Restorative VIPER DROPS

 

THESE Drops have for these twenty Years past, in the Proprietor’s private Practice, proved themselves upon some hundred patients, to be an excellent Medicine, beyond any other Chymical Preparation offered to the Publick within the Compass of his Knowledge.

 

They restore greatly in weak Habits; strengthen weak Backs, warm and invigorate Parts that are languid and weaken’d by Gleets, or other Injuries; they help Digestion; comfort a cold Stomach, and expel Wind both from thence and the Bowels; they remedy the effects of hard Drinking; cleanse the Ureters from slimy and sabulous matter, thereby taking away Gravel pains in the back; compose hurry’d spirits, and take off Flutterings and Lowness, comforting the Brain and causing Chearfulness; they are a noble Balsamick also for all outward Bruises and Wounds, consolidating the Part injured, almost instantly; cure Burns or Scaldings, if immediately applied, in a surprising Manner, and without leaving disagreeable Marks or Eschars.

 

Any Persons by applying to the Proprietor, at his Shop, will be directed to People of undoubted Credit, who will satisfy them of the great good Effects of these Drops, in the above Cases, for which they are recommended, and in some very dangerous and complicated Disorders, not here inferred, for the sake of brevity.

 

They are pleasant to take, not giving the least Nausea or Offence to the tenderest stomach.

 

They are sold in bottles of Three Shillings, with the Cypher and Inscription, as here in the Margin, and in Eighteen-penny Bottles, at the Chymist’s Shop, the Golden Head and Key, at the corner of Bell Savage Gateway, Ludgate-Hill; at Mr Jefferys’s Bookseller, in Pope’s-Head Alley, Cornhill; and also at the Printer’s of this paper.

 

And for the real Excellence of this Medicine, and its absolute Difference from some Things called VIPER DROPS, any Persons may satisfy themselves, by coming to his Shop, with a Lump of Sugar at any Time, and have a proper Dose of them gratis, for their Satisfaction and Benefit.

 

At the above Places may be had, The PATENT ANTIVENEREAL ELECTUARY, Price Six Shillings in the Pot, with Directions.

 

 

Well, I should blooming well hope directions would be included, at that price.

 

Dr” Richard Rock was a high-profile quack whose usual stomping-ground was Covent Garden – as shown in Hogarth’s The Four Times of the Day (Morning) where his products are being advertised on a billboard (difficult to see in the picture here, but it’s just above the page’s head).
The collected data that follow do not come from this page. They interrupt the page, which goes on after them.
Lemma effect_other s s' i k p e :
  replaced s s' k p -> (i = k -> effect i e (slot s i) p) -> e <> Timer -> effect i e (slot s i) (slot s' i).
Proof.
  intros (_ & Re & Rn) H He. destruct (decide (i = k)) as [->|]; [rewrite Re; auto|].
  rewrite Rn by done. destruct e; try done; (split; [done|auto]).
Qed.

Lemma kept_same e s s' : cpus s' = cpus s -> position_kept e s s'.
Proof. intros E d _. by rewrite E. Qed.

Lemma kept_leave s s' c me x y :
  runs s c me -> cpus s' = <[c := MkPcpu x (c_p (cpus s !!! c)) y]> (cpus s) -> position_kept Other s s'.
Proof. intros Hr E d _. by eapply same_position. Qed.

Lemma count_tick_zero p : p_state p = UNUSED -> count_tick p = p.
Proof. intros E. unfold count_tick. by rewrite E, !decide_False. Qed.
Lemma sleepers_write quiet c me n src s q r s' :
  pipe_rep (cmem s) p q -> sleepers_inv quiet s q -> p_state (slot (co_pt s) me) = RUNNING ->
  wrote_ok c me p n src s q r s' -> (quiet = true -> ~ gives_up s s' src r) ->
  sleepers_inv quiet s' (q ++ accepted s s' src).
Proof.
  intros R [S1 S2] Hr X Hg. destruct (wrote_accepted _ _ _ _ _ _ _ _ R X) as (rest & _ & R' & Ho & _ & Hc). clear X.
  destruct (only_queue_ro _ _ _ Ho) as [Ero Ewo].
  assert (Efull : Z.of_nat (length q) = PIPESIZE -> accepted s s' src = []).
  { intros Hq. pose proof (pr_length _ _ _ R') as Hx. rewrite length_app in Hx.
    destruct (accepted s s' src); [done|]. cbn in Hx. lia. }
  destruct r as [r|rest'].
  - destruct Hc as [(-> & -> & Et)|(-> & Hrest & Hfull & Et & Hk)].
    + split; [intros Hqt i Ha|intros i Ha]; rewrite Et in Ha; apply asleep_woken in Ha as [Ha Hne]; [done|].
      destruct (S2 i Ha) as [Hq Hro]. rewrite Efull, app_nil_r, Ero by done. done.
    + destruct (decide (accepted s s' src = [])) as [Ea|Ea].
      * rewrite Ea, app_nil_r. split; rewrite ?Ero, ?Ewo, ?Et; done.
      * split; [intros Hqt i Ha|intros i Ha]; rewrite Et in Ha; [|destruct (S2 i Ha) as [Hq _]; by destruct Ea; apply Efull].
        destruct (S1 Hqt i Ha) as (_ & _ & ?). by destruct (Hg Hqt).
  - destruct Hc as (-> & Hrest & Hfull & Hro & _ & Hs).
    split; [intros Hqt i Ha|intros i Ha]; apply (asleep_sleep _ _ _ _ _ _ _ (woken_running _ _ _ Hr) Hs) in Ha as [[-> Hch]|Ha];
      try done; [by apply asleep_woken in Ha as [_ ?]|by rewrite Ero|]. by rewrite Ero.
Qed.

Lemma sleepers_read quiet c me n s q r s' :
  sleepers_inv quiet s q -> p_state (slot (co_pt s) me) = RUNNING -> load32 (cmem s) (p + o_readopen) <> 0 ->
  pipe_rep (cmem s) p q -> read_ok c me p n s q r s' ->
  exists q', pipe_rep (cmem s') p q' /\ sleepers_inv quiet s' q'.
Proof.
  intros [S1 S2] Hr Hro R [Ho X]. destruct (only_queue_ro _ _ _ Ho) as [Ero Ewo]. destruct r as [r bs|].
  - destruct X as [(_ & _ & -> & Hq & _)|(_ & _ & R' & Et & Hw)]; [by exists q|].
    exists (drop (Z.to_nat n) q). split; [done|].
    split; [intros Hqt i Ha|intros i Ha]; rewrite Et in Ha; apply asleep_woken in Ha as [Ha Hne]; [|done].
    destruct (S1 Hqt i Ha) as (-> & Hwo & _). by destruct Hwo, Hw.
  - destruct X as (-> & Hwo & _ & Em & Hs). exists []. split; [by rewrite Em|].
    split; [intros Hqt i Ha|intros i Ha]; rewrite Em; apply (asleep_sleep _ _ _ _ _ _ _ Hr Hs) in Ha as [[-> Hch]|Ha]; try done.
    by apply (S2 i).
Qed.

Lemma rep_unique m q q' : pipe_rep m p q -> pipe_rep m p q' -> q = q'.
Proof.
  intros R R'. assert (Hl : length q = length q').
  { pose proof (pr_nwrite _ _ _ R) as E. rewrite (pr_nwrite _ _ _ R') in E.
    pose proof (pr_length _ _ _ R). pose proof (pr_length _ _ _ R'). unfold u32, PIPESIZE in *. lia. }
  apply list_eq. intros k. destruct (q !! k) as [b|] eqn:E.
  - destruct (lookup_lt_is_Some_2 q' k) as [b' E']; [rewrite <- Hl; by eapply lookup_lt_Some|].
    rewrite E'. f_equal. by rewrite <- (pr_data _ _ _ R k b E), <- (pr_data _ _ _ R' k b' E').
  - symmetry. apply lookup_ge_None in E. apply lookup_ge_None. lia.
Qed.

Definition sound (quiet : bool) (x : psys) : Prop :=
  exists q, pipe_rep (cmem (ps_core x)) p q /\ sleepers_inv quiet (ps_core x) q.

Lemma sound_step quiet x G y : sound quiet x -> pipe_step x G y -> (quiet = true -> ~ G) -> sound quiet y.
Proof.
  intros (q & R & S) H Hg. destruct H as [s W Rd c me n src r s' Hr Hwo Hn Hl E|s W Rd c me n r s' Hr Hro E|s W Rd w s' Ho Hs E|s W Rd s' Hm Ha];
    cbn [ps_core ps_written ps_read] in *.
  - destruct (pipewrite_ok c me p n src s q R) as (r1 & s1 & E1 & X). rewrite E in E1. injection E1 as <- <-.
    exists (q ++ accepted s s' src). split; [|by apply (sleepers_write quiet c me n src s q r s')].
    by destruct (wrote_accepted _ _ _ _ _ _ _ _ R X) as (rest & _ & R' & _).
  - destruct (piperead_ok c me p n s q R) as (r1 & s1 & E1 & X). rewrite E in E1. injection E1 as <- <-.
    by apply (sleepers_read quiet c me n s q r s').
  - destruct (close_inv w s s' Ho E) as [Em Et]. exists q. cbn [ps_core]. destruct S as [S1 S2]. split.
    + rewrite Em. eapply rep_ext; [|exact R]. intros a Hra. unfold o_data, o_readopen, o_writeopen in *.
      destruct w; by rewrite store32_ne by lia.
    + unfold o_readopen, o_writeopen in *. destruct w; (split; [intros Hqt i Ha|intros i Ha]); rewrite Et in Ha; apply asleep_woken in Ha as [Ha Hne];
        try done; [by destruct (Hs i)|by destruct (Hs i)].
  - exists q. cbn [ps_core]. destruct S as [S1 S2].
    assert (Eo : load32 (cmem s') (p + o_readopen) = load32 (cmem s) (p + o_readopen) /\
      load32 (cmem s') (p + o_writeopen) = load32 (cmem s) (p + o_writeopen)).
    { unfold load32, o_readopen, o_writeopen, pipe_bytes in *. by rewrite !Hm by lia. }
    destruct Eo as [Ero Ewo]. split; [|split; [intros Hqt i Hi|intros i Hi]; rewrite ?Ero, ?Ewo; [apply (S1 Hqt i)|apply (S2 i)]; auto].
    eapply rep_ext; [|exact R]. intros a Hra. apply Hm. unfold o_data, o_readopen, pipe_bytes in *. lia.
Qed.

(** C16: A pipe is a first-in first-out queue of at most [PIPESIZE] bytes.  However
    writers and readers interleave, sleep, are woken or killed, and whichever
    end is closed: the bytes written so far are the bytes read so far followed
    by those in the pipe, in order, none lost, none twice; also when the 32-bit
    counters wrap.  The calls always return or sleep. *)
Theorem pipe_fifo quiet s x :
  fresh_pipe s -> pipe_run quiet (MkPsys s [] []) x ->
  (exists q, ps_written x = ps_read x ++ q /\ Z.of_nat (length q) <= PIPESIZE /\ pipe_rep (cmem (ps_core x)) p q) /\
  (forall c me n src, exists r s', pipewrite_from c me p n src (ps_core x) = Ok r s') /\
  (forall c me n, exists r s', piperead c me p n (ps_core x) = Ok r s').
Proof.
  intros Hf H. destruct (fresh_rep s Hf) as [R _].
  assert (X : exists q, queue_inv x q).
  { assert (X0 : exists q, queue_inv (MkPsys s [] []) q) by (exists []; by split).
    revert X0. clear Hf R. induction H as [x|x G y z H1 _ _ IH]; [done|].
    intros [q Hq]. apply IH. by apply (queue_step x G y q). }
  destruct X as (q & R' & F). split_and!.
  - exists q. split_and!; try done. apply (pr_length _ _ _ R').
  - intros c me n src. destruct (pipewrite_ok c me p n src (ps_core x) q R') as (r & s' & E & _). by exists r, s'.
  - intros c me n. destruct (piperead_ok c me p n (ps_core x) q R') as (r & s' & E & _). by exists r, s'.
Qed.

Lemma sound_run quiet s x : fresh_pipe s -> pipe_run quiet (MkPsys s [] []) x -> sound quiet x.
Proof.
  intros Hf H. destruct (fresh_rep s Hf) as (R & _).
  assert (X0 : sound quiet (MkPsys s [] [])).
  { exists []. split; [done|]. destruct Hf as (s0 & name & _ & Hno). split; [intros _ i Ha|intros i Ha].
    - destruct (Hno i (ChanPipeRead p)); auto.
    - destruct (Hno i (ChanPipeWrite p)); auto. }
  revert X0. clear Hf R. induction H as [x|x G y z H1 Hq _ IH]; [done|].
  intros X0. apply IH. by apply (sound_step quiet x G y).
Qed.

Lemma killed_writer_strands s i c me src :
  pipe_rep (cmem s) p [] -> asleep (co_pt s) i (ChanPipeRead p) ->
  p_killed (slot (co_pt s) me) <> 0 -> PIPESIZE < Z.of_nat (length src) ->
  exists s', pipewrite c me p src (Z.of_nat (length src)) s = Ok (WDone (-1)) s' /\
    asleep (co_pt s') i (ChanPipeRead p) /\ pipe_rep (cmem s') p (take (Z.to_nat PIPESIZE) src).
Proof.
  intros R Ha Hk Hl. destruct (pipewrite_ok c me p (Z.of_nat (length src)) src s [] R) as (r & s' & E & X).
  destruct X as (bs & rest & -> & R' & _ & _ & X). pose proof (pr_length _ _ _ R') as Hb. cbn [app] in *.
  rewrite length_app in Hl. exists s'. unfold pipewrite. rewrite E.
  destruct r as [r|rest']; [destruct X as [(_ & -> & _)|(-> & _ & Hfull & Et & _)]|].
  - cbn in Hl. lia.
  - rewrite Et. split_and!; try done. rewrite take_app_le by lia. by rewrite take_ge by lia.
  - by destruct X as (_ & _ & _ & _ & ? & _).
Qed.

(** C17: Wake-ups on a pipe, and the one that is lost.  In every run a writer is
    asleep only while the pipe is full and its read end open.  In a run in
    which no killed writer gives up right after it has filled the pipe, a
    reader is asleep only while the pipe is empty and its write end open.
    Where one does, the wake-up of the reader is lost: with a reader asleep on
    the empty pipe, a killed writer of more than [PIPESIZE] bytes fills it and
    returns -1, and the reader sleeps on before a full pipe. *)
Theorem pipe_no_lost_wakeup quiet s x :
  fresh_pipe s -> pipe_run quiet (MkPsys s [] []) x ->
  (exists q, pipe_rep (cmem (ps_core x)) p q /\
    (forall i, asleep (co_pt (ps_core x)) i (ChanPipeWrite p) ->
       Z.of_nat (length q) = PIPESIZE /\ load32 (cmem (ps_core x)) (p + o_readopen) <> 0) /\
    (quiet = true -> forall i, asleep (co_pt (ps_core x)) i (ChanPipeRead p) ->
       q = [] /\ load32 (cmem (ps_core x)) (p + o_writeopen) <> 0)) /\
  (forall i c me src, pipe_rep (cmem (ps_core x)) p [] -> asleep (co_pt (ps_core x)) i (ChanPipeRead p) ->
     p_killed (slot (co_pt (ps_core x)) me) <> 0 -> PIPESIZE < Z.of_nat (length src) ->
     exists s', pipewrite c me p src (Z.of_nat (length src)) (ps_core x) = Ok (WDone (-1)) s' /\
       asleep (co_pt s') i (ChanPipeRead p) /\ pipe_rep (cmem s') p (take (Z.to_nat PIPESIZE) src)).
Proof.
  intros Hf H. split; [|intros; by apply killed_writer_strands].
  destruct (sound_run quiet s x Hf H) as (q & R' & [S1 S2]). exists q. split_and!; try done.
  intros Hq i Hi. by destruct (S1 Hq i Hi) as (? & ? & _).
Qed.
End interleaving.

(** ** A pipe in use *)

Lemma nobody_asleep t i ch :
  forallb (fun p => negb (bool_decide (p_state p = SLEEPING))) (procs t) = true -> ~ asleep t i ch.
Proof.
  intros H [Hs _]. assert (Hl : (i < length (procs t))%nat) by (apply live_lt; congruence).
  rewrite forallb_forall in H. specialize (H (slot t i)).
  rewrite Hs in H. cbn in H. discriminate H. apply list_elem_of_In.
  apply list_elem_of_lookup_2 with i. by apply list_lookup_lookup_total_lt.
Qed.

Definition pipe_page : Z := demo_end + 0x4000.

Definition run_core {A} (f : M (core (K := kmem)) A) (s : core) : core :=
  match f s with Ok _ s' => s' | _ => s end.

(** Process 0 runs on CPU 0 and its child, process 1, on CPU 1. *)
Definition two_running : ptable := match scheduler 1 table_forked with Ok _ t => t | _ => table_forked end.
(* ===== verification/Proc.v ===== *)
(** * The life of a process (HW3/proc.c)

    [allocproc], [userinit], [growproc], [fork], [exit], [wait], [wait_stat]
    and [forkret] whole: the sections of the process table of [Ptable]
    together with kernel stacks, address spaces, open files and directories.

    The addresses of [trapret] and [forkret], where the kernel's data starts
    and the embedded image of the first program come from the linker; they are
    arguments.  Loading the page table register ([switchuvm], [switchkvm]) has
    no effect on the modelled state but for the check of [switchuvm]. *)

From stdpp Require Import base numbers list gmap sets strings.
From Stdlib Require Import ZArith Lia.
From S2P Require Import Prelude CStrings Frames Vm Disk Blocks Log Journal Fs Ptable Pipe File.

Open Scope Z_scope.

Definition KSTACKSIZE : Z := 4096.

(** [struct trapframe]: its size and the offsets used. *)
Definition sizeof_tf : Z := 76.
Definition tf_eax : Z := 28.
Definition tf_es : Z := 40.
Definition tf_ds : Z := 44.
Definition tf_eip : Z := 56.
Definition tf_cs : Z := 60.
Definition tf_eflags : Z := 64.
Definition tf_esp : Z := 68.
Definition tf_ss : Z := 72.

Definition sizeof_context : Z := 20.
Definition ctx_eip : Z := 16.

Definition SEG_UCODE : Z := 4.
Definition SEG_UDATA : Z := 5.
Definition DPL_USER : Z := 3.
Definition FL_IF : Z := 0x200.

(** Writes to single fields of [struct proc]. *)
Definition set_kstack (x : Z) (p : proc) : proc :=
  set_own (p_sz p) (p_pgdir p) x (p_tf p) (p_ofile p) (p_cwd p) (p_name p) p.
Definition set_pgdir (x : Z) (p : proc) : proc :=
  set_own (p_sz p) x (p_kstack p) (p_tf p) (p_ofile p) (p_cwd p) (p_name p) p.
Definition set_sz (x : Z) (p : proc) : proc :=
  set_own x (p_pgdir p) (p_kstack p) (p_tf p) (p_ofile p) (p_cwd p) (p_name p) p.
Definition set_ofile (fd : nat) (x : option nat) (p : proc) : proc :=
  set_own (p_sz p) (p_pgdir p) (p_kstack p) (p_tf p) (<[fd := x]> (p_ofile p)) (p_cwd p) (p_name p) p.
Definition set_cwd (x : option nat) (p : proc) : proc :=
  set_own (p_sz p) (p_pgdir p) (p_kstack p) (p_tf p) (p_ofile p) x (p_name p) p.
Definition set_name (x : list Z) (p : proc) : proc :=
  set_own (p_sz p) (p_pgdir p) (p_kstack p) (p_tf p) (p_ofile p) (p_cwd p) x p.

(** [safestrcpy(dst, src, 16)] of a name field. *)
Definition copy_name (dst src : list Z) : list Z :=
  KString.mem_bytes (KString.safestrcpy (place dst 0 (place src 4096 nul_mem)) 0 4096 16) 0 16.

Section proc.
Context {K J : Type} `{!Frames K, !Journal J, !Transactions J}.
Context (dv : devops (J := J)) (trapret forkret_addr data : Z).

Definition kmem_op {A} (m : M K A) : M (kernel (K := K) (J := J)) A := incore (inmem m).
Definition pt {A} (m : M ptable A) : M (kernel (K := K) (J := J)) A := incore (inpt m).
Definition myproc (me : nat) : M kernel proc := pt (getp me).

Definition switchuvm (me : nat) : M kernel unit :=
  p ← myproc me;
  if p_pgdir p =? 0 then panic "switchuvm: no pgdir" else mret tt.

(** The slot of the new process, or [None]. *)
Definition allocproc : M kernel (option nat) :=
  oi ← pt alloc_slot;
  match oi with
  | None => mret None
  | Some i =>
      k ← kmem_op kalloc;
      if k =? 0 then
        pt (modp i (fun p => set_kstack 0 (set_state UNUSED p)));;
        mret None
      else
        let sp := k + KSTACKSIZE in
        let sp := sp - sizeof_tf in
        let tf := sp in
        let sp := sp - 4 in
        kmem_op (wr sp trapret);;
        let sp := sp - sizeof_context in
        kmem_op (memset sp 0 sizeof_context);;
        kmem_op (wr (sp + ctx_eip) forkret_addr);;
        pt (alloc_fields i k tf);;
        mret (Some i)
  end.

(** 16-bit stores of the selectors. *)
Definition wr16 (p v : Z) : M K unit :=
  modify (fun k => fr_set (upd (upd (fr_mem k) p (u8 v)) (p + 1) (u8 (v / 256))) k).

Definition userinit (initcode initsize : Z) : M kernel unit :=
  op ← allocproc;
  match op with
  | None => undef "userinit: no process"
  | Some p =>
      pt (modify (set_initproc p));;
      pgdir ← kmem_op (setupkvm data);
      pt (modp p (set_pgdir pgdir));;
      if pgdir =? 0 then panic "userinit: out of memory?" else
      kmem_op (inituvm pgdir initcode initsize);;
      pt (modp p (set_sz PGSIZE));;
      q ← myproc p;
      let tf := p_tf q in
      kmem_op (memset tf 0 sizeof_tf);;
      kmem_op (wr16 (tf + tf_cs) (Z.lor (Z.shiftl SEG_UCODE 3) DPL_USER));;
      kmem_op (wr16 (tf + tf_ds) (Z.lor (Z.shiftl SEG_UDATA 3) DPL_USER));;
      kmem_op (wr16 (tf + tf_es) (Z.lor (Z.shiftl SEG_UDATA 3) DPL_USER));;
      kmem_op (wr16 (tf + tf_ss) (Z.lor (Z.shiftl SEG_UDATA 3) DPL_USER));;
      kmem_op (wr (tf + tf_eflags) FL_IF);;
      kmem_op (wr (tf + tf_esp) PGSIZE);;
      kmem_op (wr (tf + tf_eip) 0);;
      pt (modp p (fun q => set_name (copy_name (p_name q) (cbytes "initcode")) q));;
      cwd ← infs (namei dv 0 [slash]);
      pt (modp p (set_cwd cwd));;
      pt (modp p (set_state RUNNABLE))
  end.

Definition growproc (me : nat) (n : Z) : M kernel Z :=
  p ← myproc me;
  let sz := p_sz p in
  r ← (if n >? 0 then
         sz' ← kmem_op (allocuvm (p_pgdir p) sz (u32 (sz + n)));
         mret (if sz' =? 0 then None else Some sz')
       else if n <? 0 then
         sz' ← kmem_op (deallocuvm (p_pgdir p) sz (u32 (sz + n)));
         mret (if sz' =? 0 then None else Some sz')
       else mret (Some sz));
  match r with
  | None => mret (-1)
  | Some sz' =>
      pt (modp me (set_sz sz'));;
      switchuvm me;;
      mret 0
  end.

(** One round of [fork]'s loop over the open files. *)
Definition dup_file (me np : nat) (i : Z) : M kernel unit :=
  p ← myproc me;
  match p_ofile p !!! Z.to_nat i with
  | Some f =>
      f' ← filedup f;
      pt (modp np (set_ofile (Z.to_nat i) (Some f')))
  | None => mret tt
  end.

Definition fork (me : nat) : M kernel Z :=
  onp ← allocproc;
  match onp with
  | None => mret (-1)
  | Some np =>
      p ← myproc me;
      pgdir ← kmem_op (copyuvm data (p_pgdir p) (p_sz p));
      pt (modp np (set_pgdir pgdir));;
      if pgdir =? 0 then
        q ← myproc np;
        kmem_op (kfree (p_kstack q));;
        pt (modp np (set_kstack 0));;
        pt (modp np (set_state UNUSED));;
        mret (-1)
      else
        pt (modp np (set_sz (p_sz p)));;
        pt (modp np (set_parent (Some me)));;
        q ← myproc np;
        kmem_op (memmove (p_tf q) (p_tf p) sizeof_tf);;
        kmem_op (wr (p_tf q + tf_eax) 0);;
        for_ 0 (Z.of_nat NOFILE) (dup_file me np);;
        match p_cwd p with
        | None => undef "fork: no current directory"
        | Some d =>
            d' ← infs (idup d);
            pt (modp np (set_cwd (Some d')))
        end;;
        pt (modp np (fun q => set_name (copy_name (p_name q) (p_name p)) q));;
        pt (modp np (set_state RUNNABLE));;
        mret (p_pid q)
  end.

(** One round of [exit]'s loop over the open files. *)
Definition close_fd (me : nat) (fd : Z) : M kernel unit :=
  p ← myproc me;
  match p_ofile p !!! Z.to_nat fd with
  | Some f =>
      fileclose f;;
      pt (modp me (set_ofile (Z.to_nat fd) None))
  | None => mret tt
  end.

(** [exit] of process [me] on CPU [c], to the switch to the scheduler. *)
Definition exit (c me : nat) : M kernel unit :=
  ini ← pt (reads initproc);
  if decide (ini = Some me) then panic "init exiting" else
  for_ 0 (Z.of_nat NOFILE) (close_fd me);;
  kbegin_op;;
  p ← myproc me;
  match p_cwd p with
  | None => undef "exit: no current directory"
  | Some d => infs (iput d)
  end;;
  kend_op;;
  pt (modp me (set_cwd None));;
  pt (exit_section c me).

(** [wait], from entry or from a wake-up to the return or the next sleep; the
    write [p->kstack = 0] is part of [clear_slot]. *)
Definition wait (c me : nat) : M kernel Z :=
  sc ← pt (reads (fun t => wait_scan me (procs t) 0 false));
  match sc with
  | Zombie i =>
      p ← myproc i;
      kmem_op (kfree (p_kstack p));;
      kmem_op (freevm (p_pgdir p));;
      pt (modp i clear_slot);;
      mret (p_pid p)
  | NoZombie havekids =>
      p ← myproc me;
      if negb havekids || negb (p_killed p =? 0) then mret (-1)
      else
        pt (sleep c me (ChanProc me));;
        sleep_on (ChanProc me)
  end.

(** What [wait_stat] stores through its pointers, with its result. *)
Record wstat := MkWstat { ws_wtime : Z; ws_rtime : Z; ws_iotime : Z; ws_status : Z; ws_result : Z }.

Definition wait_stat (c me : nat) (old : wstat) : M kernel wstat :=
  sc ← pt (reads (fun t => wait_scan me (procs t) 0 false));
  match sc with
  | Zombie i =>
      p ← myproc i;
      kmem_op (kfree (p_kstack p));;
      kmem_op (freevm (p_pgdir p));;
      pt (modp i clear_slot_stat);;
      mret (MkWstat (s32 (p_retime p)) (s32 (p_rutime p)) (s32 (p_stime p)) (p_pid p) (p_pid p))
  | NoZombie havekids =>
      p ← myproc me;
      if negb havekids || negb (p_killed p =? 0) then
        mret (MkWstat (ws_wtime old) (ws_rtime old) (ws_iotime old) (-1) (-1))
      else
        pt (sleep c me (ChanProc me));;
        sleep_on (ChanProc me)
  end.

(** [forkret]; [first] is its static variable, whose new value it returns. *)
Definition forkret (first : bool) : M (kernel (K := K) (J := J)) bool :=
  when first (
    infs (iinit ROOTDEV);;
    infs (journal (tinitlog ROOTDEV)));;
  mret false.

End proc.
(** C18: The whole process calls refine the steps of the process table.  Made by a
    process that runs, [fork], [exit], [wait], [wait_stat] and the growth of
    memory change the table only by a run of its steps, on every branch,
    failures and blocking included, and leave it well formed. *)
Theorem process_calls_refine_table c me x s s' :
  pt_ok (table s) -> runs (table s) c me ->
  (run_pcall c me x s = Ok tt s' \/ exists ch, run_pcall c me x s = Sleep ch s') ->
  exists es, prun (table s) es (table s') /\ pt_ok (table s').
Proof.
  intros I Hr H.
  assert (T : tsteps (mine c me) (run_pcall c me x) (fun _ _ => True)).
  { destruct x; cbn; [eapply ts_bind; [apply ts_fork|]|apply ts_exit|eapply ts_bind; [apply ts_wait|]
      |eapply ts_bind; [apply ts_wait_stat|]|eapply ts_bind; [apply (ts_growproc c)|]]; intros a; by apply ts_ret. }
  specialize (T s (conj I Hr)).
  assert (X : exists es, prun (table s) es (table s')).
  { destruct H as [H|[ch H]]; rewrite H in T; [apply T|done]. }
  destruct X as [es X]. exists es. split; [done|]. by eapply prun_ok.
Qed.
End calls.

(** ** A call *)

Import Bio.Cache.

(** A kernel whose process table is [t]. *)
Definition demo_kernel (j : lstate (bcache Memide.state)) (t : ptable) : kernel (K := kmem) (J := lstate (bcache Memide.state)) :=
  MkKernel (MkCore (MkKmem (fun _ => 0) false 0) t) (MkFs j demo_sb []) (replicate NFILE zero_file).

Lemma process_calls_refine_table_witness :
  exists j s' es, prun table_forked es (table s') /\
    run_pcall 0 0 demo_end 0 0 CWait (demo_kernel j table_forked) = Sleep (ChanProc 0) s' /\
    p_state (slot (table s') 0) = SLEEPING.
Proof.
  destruct demo_boot as (_ & _ & j & _). exists j, (demo_kernel j table_waiting).
  destruct (process_calls_refine_table 0 0 demo_end 0 0 CWait (demo_kernel j table_forked) (demo_kernel j table_waiting))
    as (es & H & _).
  - exact (prun_ok _ _ _ (first_process_ok _ boot_first) run_to_forked).
  - by exists (MkPcpu (Some 0%nat) 1 true).
  - right. exists (ChanProc 0). compute_step.
  - exists es. split; [exact H|]. split; compute_step.
Defined.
It must have been a bit much to expect anyone from Chester – especially someone ill – to tote a sugar lump down to the capital for the sake of a free dose, so he presumably used the printers of the Weekly Courant and other provincial newspapers as distributors.

 

If only the Viper Drops had lived up to all their claims… Then there would have been no need for Chester Infirmary to be set up a year later, and I would have had to find something else to write a book about.